Definition of mechanisms of viral protein multifunctionality reveals key roles of ‘conformer diversity’ and RNA interaction in forming host interfaces

Multifunctionality of viral genes is critical for processes in replication and modulation of infected cells. P gene of rabies virus generates the full-length protein, P1, and the truncated isoform, P3, which gains unique phenotypes lacking in P1, including interactions with multiple cellular membrane-less organelles (MLOs, liquid-liquid phase-separated (LLPS) structures), important to immune evasion. The gain-of-function by P3 proposes that multifunctionality of P isoforms is not merely due to their complement of independent modules, but is regulated by complex interactions of globular and intrinsically disordered regions (IDRs). However, the molecular basis of gain-of-function is unknown. Here we report biophysical and cellular analyses of P1 and P3, identifying a network of intra-protomer interactions involving the globular C-terminal domain and N-terminal IDRs, which differ between the isoforms. Mutagenesis of P3 identified substitutions causing gain- and loss-of-function for MLO interactions, associated with altered interactions of N- and C-terminal regions.

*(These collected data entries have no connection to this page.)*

(** One of the two checks in the body of the loop of [startRealTimeAlert]
    (the CPU check and the memory check are the same code up to the key,
    the threshold and the text): the new [alertSent] map and the messages
    handed to [sendMessage]. *)
Definition alertCheck (key : string) (text : float64 -> string)
    (value : float64) (threshold : Z) (sent : gmap string bool)
    : gmap string bool * list string :=
  if Fgt value (float64_of_int threshold) && negb (alertFlag sent key) then
    (<[key := true]> sent, [text value])
  else if Fle value (float64_of_int (wrap64 (threshold - 10))) then
    (<[key := false]> sent, [])
  else (sent, []).

(** The body of the loop: one tick. *)
Definition realTimeAlertTick (p : Probe) (m : ServerMonitor)
    : ServerMonitor * list string :=
  let cpuPercent := getCPUUsage p in
  let memInfo := getMemoryInfo p in
  let '(sent1, out1) :=
    alertCheck "cpu" cpuAlertText cpuPercent (CPUThreshold (config m)) (alertSent m) in
  let '(sent2, out2) :=
    alertCheck "mem" memAlertText (mem_UsedPercent memInfo) (MemThreshold (config m)) sent1 in
  ({| config := config m; alertSent := sent2 |}, (out1 ++ out2)%list).

(** [startRealTimeAlert] over the ticks that have happened so far, one
    probe per tick; the messages sent, oldest first. *)
Fixpoint startRealTimeAlert (ticks : list Probe) (m : ServerMonitor)
    : ServerMonitor * list string :=
  match ticks with
  | [] => (m, [])
  | p :: rest =>
      let '(m1, out1) := realTimeAlertTick p m in
      let '(m2, out2) := startRealTimeAlert rest m1 in
      (m2, (out1 ++ out2)%list)
  end.

(** The transition a check makes on the flag of its key. *)
Inductive Transition : Type := NoTransition | Fired | Cleared.

Definition transition (before after : bool) : Transition :=
  match before, after with
  | false, true => Fired
  | true, false => Cleared
  | _, _ => NoTransition
  end.

(** [evaluate(metricKey, value, threshold)]: a check, seen through the
    flag of its key. *)
Definition evaluate (key : string) (text : float64 -> string)
    (value : float64) (threshold : Z) (sent : gmap string bool) : Transition :=
  transition (alertFlag sent key)
             (alertFlag (fst (alertCheck key text value threshold sent)) key).

(** A run of checks of one key on the values [values], in order: the map
    at the end and, for each check, its transition and what it sent. *)
Fixpoint runChecks (key : string) (text : float64 -> string)
    (threshold : Z) (values : list float64) (sent : gmap string bool)
    : gmap string bool * list (Transition * list string) :=
  match values with
  | [] => (sent, [])
  | v :: rest =>
      let tr := evaluate key text v threshold sent in
      let '(sent1, out) := alertCheck key text v threshold sent in
      let '(sent2, trs) := runChecks key text threshold rest sent1 in
      (sent2, (tr, out) :: trs)
  end.

(** ** The report *)

Definition MB : float64 := FFin 1024.

(** [generateReport]; [None] is a panic inside [maskIP]. *)
Definition generateReport (p : Probe) (now : Z) (m : ServerMonitor) : option string :=
  let location := getLocationInfo p in
  masked ← maskIP (IP location);
  let line1 := "🌍 *服务器位置*: " +:+ Location location +:+ " (" +:+ masked +:+ ")" +:+ String newline "" in
  let line2 := "🕐 *更新时间*: " +:+ Time_Format now CST +:+ String newline (String newline "") in
  let cpuPercent := getCPUUsage p in
  let cpuIcon := if Fgt cpuPercent (float64_of_int (CPUThreshold (config m))) then "🔴" else "💚" in
  let line3 := cpuIcon +:+ " *CPU 使用率*: " +:+ fmt_f 1 cpuPercent +:+ "%" +:+ String newline "" in
  let memInfo := getMemoryInfo p in
  let memIcon := if Fgt (mem_UsedPercent memInfo) (float64_of_int (MemThreshold (config m))) then "🔴" else "💚" in
  let line4 := memIcon +:+ " *内存使用*: " +:+
               fmt_f 1 (Fdiv (Fdiv (float64_of_int (mem_Used memInfo)) MB) MB) +:+ "MB/" +:+
               fmt_f 1 (Fdiv (Fdiv (float64_of_int (mem_Total memInfo)) MB) MB) +:+ "MB (" +:+
               fmt_f 1 (mem_UsedPercent memInfo) +:+ "%)" +:+ String newline "" in
  let diskInfo := getDiskInfo p in
  let diskIcon := if Fgt (disk_UsedPercent diskInfo) (float64_of_int 80) then "🔴" else "💚" in
  let line5 := diskIcon +:+ " *磁盘使用*: " +:+
               fmt_f 1 (Fdiv (Fdiv (Fdiv (float64_of_int (disk_Used diskInfo)) GB) GB) GB) +:+ "GB/" +:+
               fmt_f 1 (Fdiv (Fdiv (Fdiv (float64_of_int (disk_Total diskInfo)) GB) GB) GB) +:+ "GB (" +:+
               fmt_f 1 (disk_UsedPercent diskInfo) +:+ "%)" +:+ String newline "" in
  let netInfo := getNetworkInfo p in
  let line6 := "📊 *网络流量*: ↓" +:+ fmt_f 2 (RecvGB netInfo) +:+ "GB ↑" +:+
               fmt_f 2 (SentGB netInfo) +:+ "GB" +:+ String newline "" in
  let hostInfo := getHostInfo p in
  let line7 := String newline "" +:+ "🖥️ *系统信息*:" +:+ String newline "" in
  let line8 := "• 系统: " +:+ Platform hostInfo +:+ String newline "" in
  let line9 := "• 运行时间: " +:+ formatUptime (Uptime hostInfo) +:+ String newline "" in
  Some (line1 +:+ line2 +:+ line3 +:+ line4 +:+ line5 +:+ line6 +:+ line7 +:+ line8 +:+
        line9 +:+ String newline "" +:+ CustomMessage (config m) +:+ String newline "").

(** ** The scheduled report *)

(** [checkAndSendAlert]: the alerts found and the message sent, if any. *)
Definition checkAndSendAlert (p : Probe) (now : Z) (m : ServerMonitor)
    : ServerMonitor * list string :=
  let alerts := [] in
  let cpuPercent := getCPUUsage p in
  let alerts :=
    if Fgt cpuPercent (float64_of_int (CPUThreshold (config m)))
    then (alerts ++ ["🔴 CPU 使用率过高: " +:+ fmt_f 1 cpuPercent +:+ "%"])%list
    else alerts in
  let memInfo := getMemoryInfo p in
  let alerts :=
    if Fgt (mem_UsedPercent memInfo) (float64_of_int (MemThreshold (config m)))
    then (alerts ++ ["🔴 内存使用率过高: " +:+ fmt_f 1 (mem_UsedPercent memInfo) +:+ "%"])%list
    else alerts in
  if (0 <? length alerts)%nat then
    let alertMsg :=
      "⚠️ *服务器告警通知*" +:+ String newline (String newline "") +:+
      strings.Join alerts (String newline "") +:+
      String newline (String newline "") +:+ "时间: " +:+ Time_Format now CST in
    (m, [alertMsg])
  else (m, []).

(** What a cycle of [startScheduledReport] decides before it sleeps: the
    one-minute back-off on a report time that does not parse, or the
    instant of the next report and the time to wait for it. *)
Inductive Schedule : Type :=
  | Backoff (wait : Z)
  | Fire (targetTime waitDuration : Z).

Definition nextReport (now : Z) (m : ServerMonitor) : Schedule :=
  let beijingTime := now in
  match Parse_1504 (ReportTime (config m)) with
  | None => Backoff Minute
  | Some (hour, min) =>
      let '(y, mo, d) := Time_date beijingTime CST in
      let targetTime := Time_Date y mo d hour min 0 0 CST in
      let targetTime :=
        if Time_After beijingTime targetTime
        then Time_Add targetTime (24 * Hour)
        else targetTime in
      let waitDuration := Time_Sub targetTime beijingTime in
      Fire targetTime waitDuration
  end.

Despite reduced MLO association of P1 and P3-loss-of-function mutants compared with wild-type P3, they retain capacity for LLPS in vitro, suggesting that specific inter-molecular interactions enable MLO targeting. P3 and P1 interact similarly with multiple MLO-associated proteins, but RNA binding is only observed for P3, and is enhanced or diminished by gain- and loss-of-function mutations, respectively. These data indicate that differences in interfaces formed between distant regions in P protein isoforms regulate protein-RNA interactions as a principal mechanism in the acquisition of unique functions/MLO interactions by P3, identifying a novel strategy in viral protein multifunctionality.